Bevor mein Vater weiterreden kann, setzt meine Mutter an und spricht jenen Satz aus, den ich nie mehr aus meinem Kopf bekommen werde: „Grace ist möglicherweise verschwunden.“

Mein Kopf schnellt nach oben, obwohl ich mich gleichzeitig viel zu schwach fühle, um aufrecht sitzen zu können. Eine Gänsehaut arbeitet sich immer weiter meinen Rücken hinauf. Ich schnappe nach Luft. Das Wohnzimmer scheint immer kleiner zu werden, während die Wände mit ihrer enormen Last näher rücken. Wenn mein Vater nicht noch immer meine Hand fest umschlossen halten würde, eine Geste, für die ich nun dankbar bin, würde ich womöglich zusammensacken.

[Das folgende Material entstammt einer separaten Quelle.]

Lemma foldl_invariant {S X} (P : S -> Prop) (step : S -> X -> S) (items : list X) (s : S) :
  P s ->
  (forall s x, x ∈ items -> P s -> P (step s x)) ->
  P (foldl step s items).
Proof.
  revert s. induction items as [|x r IH]; intros s Hs Hstep; simpl; [done|].
  apply IH.
  - apply Hstep; [apply elem_of_cons; by left|done].
  - intros s' x' Hx'. apply Hstep, elem_of_cons. by right.
Qed.

(** *** Batches *)

Lemma chunk_from_concat {T} fuel size (arr : list T) :
  (0 < size)%nat -> (length arr <= fuel)%nat ->
  concat (chunk_from fuel size arr) = arr.
Proof.
  intros Hsize. revert arr. induction fuel as [|fuel IH]; intros arr Hlen.
  - destruct arr; [done|simpl in Hlen; lia].
  - destruct arr as [|x r]; [done|].
    cbn [chunk_from concat]. rewrite IH.
    + apply take_drop.
    + rewrite length_drop. simpl in Hlen. simpl. lia.
Qed.

Lemma chunk_from_lookup {T} fuel size (arr : list T) i :
  (0 < size)%nat -> (length arr <= fuel)%nat ->
  chunk_from fuel size arr !! i =
  if decide (i * size < length arr)%nat
  then Some (take size (drop (i * size) arr))
  else None.
Proof.
  intros Hsize. revert arr i. induction fuel as [|fuel IH]; intros arr i Hlen.
  - destruct arr; [|simpl in Hlen; lia]. cbn [chunk_from]. rewrite lookup_nil.
    destruct (decide _) as [Hlt|]; [simpl in Hlt; lia|done].
  - destruct arr as [|x r].
    + cbn [chunk_from]. rewrite lookup_nil.
      destruct (decide _) as [Hlt|]; [simpl in Hlt; lia|done].
    + cbn [chunk_from]. destruct i as [|i].
      * destruct (decide _) as [|Hge]; [done|simpl in Hge; lia].
      * rewrite lookup_cons.
        rewrite IH by (rewrite length_drop; simpl in *; lia).
        rewrite length_drop, drop_drop.
        change (S i * size)%nat with (size + i * size)%nat.
        destruct (decide (i * size < length (x :: r) - size)%nat);
          destruct (decide (size + i * size < length (x :: r))%nat); try done; lia.
Qed.

Lemma chunk_from_length {T} fuel size (arr : list T) :
  (0 < size)%nat -> (length arr <= fuel)%nat ->
  (length arr <= length (chunk_from fuel size arr) * size < length arr + size)%nat.
Proof.
  intros Hsize. revert arr. induction fuel as [|fuel IH]; intros arr Hlen.
  - destruct arr; [simpl; lia|simpl in Hlen; lia].
  - destruct arr as [|x r]; [simpl; lia|].
    cbn [chunk_from length].
    assert (length (drop size (x :: r)) <= fuel)%nat as Hdrop
      by (rewrite length_drop; simpl in *; lia).
    specialize (IH _ Hdrop). rewrite length_drop in IH. cbn [length] in IH.
    change (S (length (chunk_from fuel size (drop size (x :: r)))) * size)%nat
      with (size + length (chunk_from fuel size (drop size (x :: r))) * size)%nat.
    destruct (length (chunk_from fuel size (drop size (x :: r)))) as [|n]; simpl in *; lia.
Qed.

(** [chunk] cuts [arr] into ceil(length / size) consecutive batches: the
    batch of index [i] is [arr.slice(i * size, i * size + size)], every
    batch holds between 1 and [size] items, and the batches put end to end
    are [arr]. *)
Theorem chunk_partitions {T} (arr : list T) (size : nat) :
  (0 < size)%nat ->
  concat (chunk arr size) = arr /\
  (forall i,
     chunk arr size !! i =
     if decide (i * size < length arr)%nat
     then Some (take size (drop (i * size) arr))
     else None) /\
  (length arr <= length (chunk arr size) * size < length arr + size)%nat /\
  Forall (fun batch => (0 < length batch <= size)%nat) (chunk arr size).
Proof.
  intros Hsize. unfold chunk. split; [|split; [|split]].
  - by apply chunk_from_concat.
  - intros i. by apply chunk_from_lookup.
  - by apply chunk_from_length.
  - apply Forall_lookup. intros i batch.
    rewrite chunk_from_lookup by done.
    destruct (decide (i * size < length arr)%nat); [|done].
    intros [= <-]. rewrite length_take, length_drop. lia.
Qed.
(** X2. [updateTx] with a patch that does not carry an [id] keeps the length
    and the sequence of ids; it leaves every transaction of another id as
    it is, and the whole list when no transaction has the id or the patch
    is empty.  Removing the id afterwards is the same as removing it
    before. *)
Theorem updateTx_touches_only_id (tx : list Tx) (id : string) (patch : Patch) :
  p_id patch = None ->
  length (updateTx tx id patch) = length tx /\
  List.map tx_id (updateTx tx id patch) = List.map tx_id tx /\
  (forall i t, nth_error tx i = Some t -> tx_id t <> id ->
     nth_error (updateTx tx id patch) i = Some t) /\
  (forall i t, nth_error tx i = Some t -> tx_id t = id ->
     nth_error (updateTx tx id patch) i = Some (spread t patch)) /\
  ((forall t, In t tx -> tx_id t <> id) -> updateTx tx id patch = tx) /\
  updateTx tx id emptyPatch = tx /\
  removeTx (updateTx tx id patch) id = removeTx tx id.
Proof.
  intros Hp. unfold updateTx. repeat split.
  - apply length_map.
  - rewrite map_map. apply map_ext. intros t.
    destruct (String.eqb (tx_id t) id); [|reflexivity].
    unfold spread. cbn [tx_id]. rewrite Hp. reflexivity.
  - intros i t Hi Hne. rewrite nth_error_map, Hi. cbn [option_map].
    apply String.eqb_neq in Hne. rewrite Hne. reflexivity.
  - intros i t Hi He. rewrite nth_error_map, Hi. cbn [option_map].
    apply String.eqb_eq in He. rewrite He. reflexivity.
  - intros Hno. rewrite <- (map_id tx) at 2. apply map_ext_in.
    intros t Hin. specialize (Hno t Hin). apply String.eqb_neq in Hno.
    rewrite Hno. reflexivity.
  - rewrite <- (map_id tx) at 2. apply map_ext. intros t.
    destruct (String.eqb (tx_id t) id); [apply spread_empty | reflexivity].
  - unfold removeTx. induction tx as [|t tx IH]; [reflexivity|].
    cbn [List.map List.filter].
    destruct (String.eqb (tx_id t) id) eqn:E.
    + unfold spread at 1. cbn [tx_id]. rewrite Hp. cbn [over]. rewrite E.
      cbn [negb]. exact IH.
    + rewrite E. cbn [negb]. f_equal. exact IH.
Qed.

(** X3. A category picked in the table survives the rule engine: after
    [updateTx(id, { category: c })] with [c] not empty, [applyRules]
    returns the transaction of that id with category [c], whatever the
    rules. *)
Theorem manual_category_survives_rules
    (tx : list Tx) (rules : list Rule) (id c : string) (i : nat) (t : Tx) :
  c <> "" -> nth_error tx i = Some t -> tx_id t = id ->
  nth_error (applyRules (updateTx tx id (categoryPatch c)) rules) i
  = Some (withCategory t c).
Proof.
  intros Hc Hi Hid. unfold applyRules, updateTx.
  rewrite !nth_error_map, Hi. cbn [option_map].
  apply String.eqb_eq in Hid. rewrite Hid. f_equal.
  unfold categorize. cbn [spread categoryPatch category p_category over].
  assert (E : JS.nonEmpty c = true) by (apply nonEmpty_true, Hc).
  cbn [JS.truthy]. rewrite E. reflexivity.
Qed.
(** * The node graph of the synthesis server: groups, synths and their
      bookkeeping (source/server/group.hpp)

    A shallow embedding of [nova::server_node], [nova::abstract_group],
    [nova::group] and [nova::parallel_group].  Objects live in a store indexed
    by address; a C++ pointer is an optional address, [None] being the null
    pointer.  Member functions become functions on the store that either
    return a value or stop with a [fault]. *)

From stdpp Require Import gmap list.
From Stdlib Require Import ZArith Lia.

(** ** Machine integers *)

(** [std::size_t] on the LP64 targets of the server: arithmetic modulo 2^64. *)
Definition size_t_modulus : Z := 2 ^ 64.
Definition wrap (z : Z) : Z := z mod size_t_modulus.
Definition in_size_t (z : Z) : Prop := (0 ≤ z < size_t_modulus)%Z.

(** ** Objects and the store *)

Definition addr := nat.
Abbreviation ptr := (option addr).

(** One object of the hierarchy server_node <- abstract_group <- group /
    parallel_group.  The first four fields are the state of [server_node]
    behind what group.hpp uses of it ([is_synth()], [parent_], [add_ref()],
    [release()]); the class itself is declared in node_types.hpp, outside the
    sources.  The last four are the members of [abstract_group],
    group.hpp:47-48 and 186, which the source only reaches through a
    [static_cast<abstract_group*>] guarded by [is_synth()] / [is_group()]. *)
Record node := Node {
  node_id : Z;
  synth_ : bool;
  parent_ : ptr;
  use_count_ : Z;
  child_nodes : list addr;
  is_parallel_ : bool;
  child_synths_ : Z;
  child_groups_ : Z
}.

Abbreviation heap := (gmap addr node).

Definition with_parent (p : ptr) (n : node) : node :=
  Node (node_id n) (synth_ n) p (use_count_ n)
       (child_nodes n) (is_parallel_ n) (child_synths_ n) (child_groups_ n).
Definition with_use_count (c : Z) (n : node) : node :=
  Node (node_id n) (synth_ n) (parent_ n) c
       (child_nodes n) (is_parallel_ n) (child_synths_ n) (child_groups_ n).
Definition with_child_nodes (l : list addr) (n : node) : node :=
  Node (node_id n) (synth_ n) (parent_ n) (use_count_ n)
       l (is_parallel_ n) (child_synths_ n) (child_groups_ n).
Definition with_child_synths (c : Z) (n : node) : node :=
  Node (node_id n) (synth_ n) (parent_ n) (use_count_ n)
       (child_nodes n) (is_parallel_ n) c (child_groups_ n).
Definition with_child_groups (c : Z) (n : node) : node :=
  Node (node_id n) (synth_ n) (parent_ n) (use_count_ n)
       (child_nodes n) (is_parallel_ n) (child_synths_ n) c.
Definition AfterDeleteInterceptor (Msg : Type) : Type :=
  KVStore → RowID → ProtoMarshaler Msg → KVStore * option error.

Record Builder (Msg IndexKeyCodec : Type) : Type := mkBuilder {
  builder_model : reflect_Type;
  prefixData : byte;
  indexKeyCodec : IndexKeyCodec;
  builder_afterSave : list (AfterSaveInterceptor Msg);
  builder_afterDelete : list (AfterDeleteInterceptor Msg);
  builder_cdc : option (Codec Msg)
}.
Arguments mkBuilder {Msg IndexKeyCodec}.
Arguments builder_model {Msg IndexKeyCodec} b.
Arguments prefixData {Msg IndexKeyCodec} b.
Arguments indexKeyCodec {Msg IndexKeyCodec} b.
Arguments builder_afterSave {Msg IndexKeyCodec} b.
Arguments builder_afterDelete {Msg IndexKeyCodec} b.
Arguments builder_cdc {Msg IndexKeyCodec} b.

(** [Table] is the high level object for storage mapper functionality. *)
Record Table (Msg : Type) : Type := mkTable {
  model : reflect_Type;
  prefix : byte;
  afterSave : list (AfterSaveInterceptor Msg);
  afterDelete : list (AfterDeleteInterceptor Msg);
  cdc : option (Codec Msg)
}.
Arguments mkTable {Msg}.
Arguments model {Msg} t.
Arguments prefix {Msg} t.
Arguments afterSave {Msg} t.
Arguments afterDelete {Msg} t.
Arguments cdc {Msg} t.

(** [NewTableBuilder] creates a builder to setup a [Table] object; the three
    interface parameters may be nil. *)
Definition NewTableBuilder {Msg IndexKeyCodec} (prefixData : byte)
    (model : option (ProtoMarshaler Msg)) (idxKeyCodec : option IndexKeyCodec)
    (cdc : option (Codec Msg)) : outcome (Builder Msg IndexKeyCodec) :=
  match model with
  | None => Panic "Model must not be nil"
  | Some m =>
      match idxKeyCodec with
      | None => Panic "IndexKeyCodec must not be nil"
      | Some ikc =>
          let tp := TypeOf m in
          let tp := match tp with
                    | PtrTo elem => elem
                    | Named _ => tp
                    end in
          Done (mkBuilder tp prefixData ikc [] [] cdc)
      end
  end.

Definition Builder_IndexKeyCodec {Msg IndexKeyCodec}
    (a : Builder Msg IndexKeyCodec) : IndexKeyCodec :=
  indexKeyCodec a.

(** [RowGetter] returns a type safe RowGetter. *)
Definition Builder_RowGetter {Msg IndexKeyCodec} (a : Builder Msg IndexKeyCodec)
  : RowGetter Msg :=
  NewTypeSafeRowGetter [prefixData a] (builder_model a) (builder_cdc a).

Bei jedem Versuch, einen Satz herauszubringen, beginnt meine Stimme so heftig zu zittern, dass ich kein einziges Wort über die Lippen bringe. Doch ich versuche, mich zusammenzureißen und logisch zu denken. „Warum denkt ihr, dass sie …?“ Ich breche ab. „Ich habe sie vorhin doch noch gesehen“, murmele ich gedankenverloren. Die weiteren Sätze meiner Eltern nehme ich kaum wahr. Vor meinen Augen verschwimmt alles.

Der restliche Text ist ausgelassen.